What you have to do -> If a line in the material below has the word "pose", copy it.
START Material for this task
(** Case 3: predecessor free, successor allocated. *)
Lemma coalesce_case3 st l1 p a s pa' l2 fl :
  pre_coalesce st (l1 ++ [p]) a s pa' l2 fl ->
  balloc p = false -> head_alloc l2 = true ->
  exists la lb st',
    fl = la ++ baddr p :: lb /\ coalesce st a = (st', baddr p) /\
    keeps ((l1 ++ [p]) ++ l2) st st' /\
    heap_rep st' (l1 ++ mkBlock (baddr p) (bsize p + s) false :: l2)
             (baddr p :: la ++ lb) /\
    freelist_start st' = baddr p /\
    load st' (baddr p) = hdr (bsize p + s) true false /\
    load st (baddr p) = hdr (bsize p) true false /\
    find_next st' (baddr p) = baddr p + (bsize p + s) /\
    get_prev_alloc st' (baddr p + (bsize p + s)) = false.
Proof.
  intros PC Hpf Hna.
  destruct (pre_coalesce_reads _ _ _ _ _ _ _ PC) as (Hgs & Hgp & Hfn & Hga).
  destruct PC as [H [Hs32 Hsm] Hhd Hft Hp Hn].
  rewrite last_alloc_snoc, Hpf in Hgp. rewrite Hna in Hga.
  assert (Hmeta : load st (a - 8) = hdr (bsize p) true false /\
                  load st (baddr p) = hdr (bsize p) true false).
  { pose proof (ho_seg1 _ _ _ _ _ _ _ H) as Hs1. apply seg_app in Hs1.
    destruct Hs1 as (mid & _ & Hsp). cbn in Hsp.
    destruct Hsp as (Ea & (_ & _ & Hal) & Er). rewrite Hpf in Hal.
    destruct Hal as (_ & Hh & Hf). split; [|exact Hh].
    replace (a - 8) with (baddr p + bsize p - 8) by lia. exact Hf. }
  destruct Hmeta as (Hfp0 & Hhp0).
  destruct (hole_absorb_prev _ _ _ _ _ _ _ _ H Hpf)
    as (la & lb & E & H1 & Er & Hpa1 & Hp32 & Hpm & Hpp & Hpn & Hhp & Hfp & Hgap).
  cbn zeta in *.
  destruct (hole_arith _ _ _ _ _ _ _ H1) as (A1 & A2 & A3 & A4 & A5 & A6).
  rewrite min_block_size_val in *.
  pose proof word_max_val as Hwm.
  set (st1 := fl_remove st (baddr p)) in *.
  set (S' := bsize p + s) in *.
  assert (HSm : S' mod 16 = 0).
  { unfold S'. rewrite Z.add_mod, Hsm, Hpm by lia. reflexivity. }
  set (st2 := store st1 (a + s - 8) (hdr S' true false)).
  set (st3 := store st2 (baddr p) (hdr S' true false)).
  assert (Hr : 0 <= hdr S' true false < word_max) by (apply hdr_range; lia).
  assert (Fp0 : find_prev st a = baddr p).
  { rewrite (find_prev_footer_hdr _ _ _ _ _ Hfp0); lia. }
  assert (Fp1 : find_prev st1 a = baddr p).
  { rewrite (find_prev_footer_hdr _ _ _ _ _ Hfp); lia. }
  assert (Fp2 : find_prev st2 a = baddr p).
  { rewrite (find_prev_footer_hdr st2 a (bsize p) true false); try lia.
    unfold st2. rewrite load_store_other by lia. exact Hfp. }
  assert (Fp3 : find_prev st3 a = baddr p).
  { rewrite (find_prev_footer_hdr st3 a (bsize p) true false); try lia.
    unfold st3, st2. rewrite !load_store_other by lia. exact Hfp. }
  assert (Eco : coalesce st a =
                (fl_insert (set_next_prev_alloc st3 (baddr p) false) (baddr p), baddr p)).
  { rewrite coalesce_eq3 by (rewrite ?Hfn; assumption). cbn zeta.
    rewrite Fp0. fold st1. rewrite Fp1.
    rewrite Hgs, (get_size_hdr st1 (baddr p) (bsize p) true false) by (auto; lia).
    replace (wrap (s + bsize p)) with S' by (unfold S'; rewrite wrap_small; lia).
    rewrite (get_prev_alloc_hdr st1 (baddr p) (bsize p) true false) by auto.
    rewrite (write_footer_free st1 a s) by
      (try lia; unfold get_size; rewrite Hgap by lia; exact Hgs).
    fold st2. rewrite Fp2.
    rewrite (get_prev_alloc_hdr st2 (baddr p) (bsize p) true false)
      by (auto; unfold st2; rewrite load_store_other by lia; exact Hhp).
    rewrite write_header_free by lia. fold st3. rewrite Fp3. reflexivity. }
  assert (H3 : hole st3 l1 (baddr p) S' pa' l2 (la ++ lb)).
  { unfold st3, st2. apply hole_store; [apply hole_store| |]; try assumption; lia. }
  exists la, lb, (fl_insert (set_next_prev_alloc st3 (baddr p) false) (baddr p)).
  split; [exact E|]. split; [exact Eco|].
  assert (Hpin : In p (l1 ++ [p])) by (apply in_or_app; right; now left).
  split.
  { assert (Hx : In (baddr p) fl) by (rewrite E; apply in_elt).
    apply (keeps_trans _ _ st1); [exact (fl_remove_keeps _ _ _ _ _ _ _ _ H Hx)|].
    apply (keeps_trans _ _ st2).
    { apply keeps_store. intros x Hi.
      pose proof (hole_payload_gap _ _ _ _ _ _ _ _ H Hi). lia. }
    apply (keeps_trans _ _ st3).
    { apply keeps_store. intros x Hi.
      exact (hole_payload_header _ _ _ _ _ _ _ _ p H Hi (or_introl Hpin)). }
    apply (keeps_incl _ (l1 ++ l2)).
    { rewrite <- app_assoc. apply alloc_incl_drop_free. exact Hpf. }
    apply (coalesce_finish_keeps st3 l1 (baddr p) S' pa' l2 (la ++ lb) H3);
      try assumption.
    - rewrite min_block_size_val. lia.
    - unfold st3. apply load_store_same. exact Hr. }
  destruct (coalesce_finish st3 l1 (baddr p) S' pa' l2 (la ++ lb)) as (R1 & R2 & R3 & R4 & R5);
    try assumption.
  - rewrite min_block_size_val. lia.
  - unfold st3. apply load_store_same. exact Hr.
  - unfold st3, st2. rewrite load_store_other by lia.
    replace (baddr p + S' - 8) with (a + s - 8) by lia.
    apply load_store_same. exact Hr.
  - unfold get_prev, st3, st2. rewrite !load_store_other by lia. exact Hpp.
  - unfold get_next, st3, st2. rewrite !load_store_other by lia. exact Hpn.
  - cbn zeta in *. auto 10.
Qed.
END Material for this task
Result of the exercise ->
  { pose proof (ho_seg1 _ _ _ _ _ _ _ H) as Hs1. apply seg_app in Hs1.
  pose proof word_max_val as Hwm.
      pose proof (hole_payload_gap _ _ _ _ _ _ _ _ H Hi). lia. }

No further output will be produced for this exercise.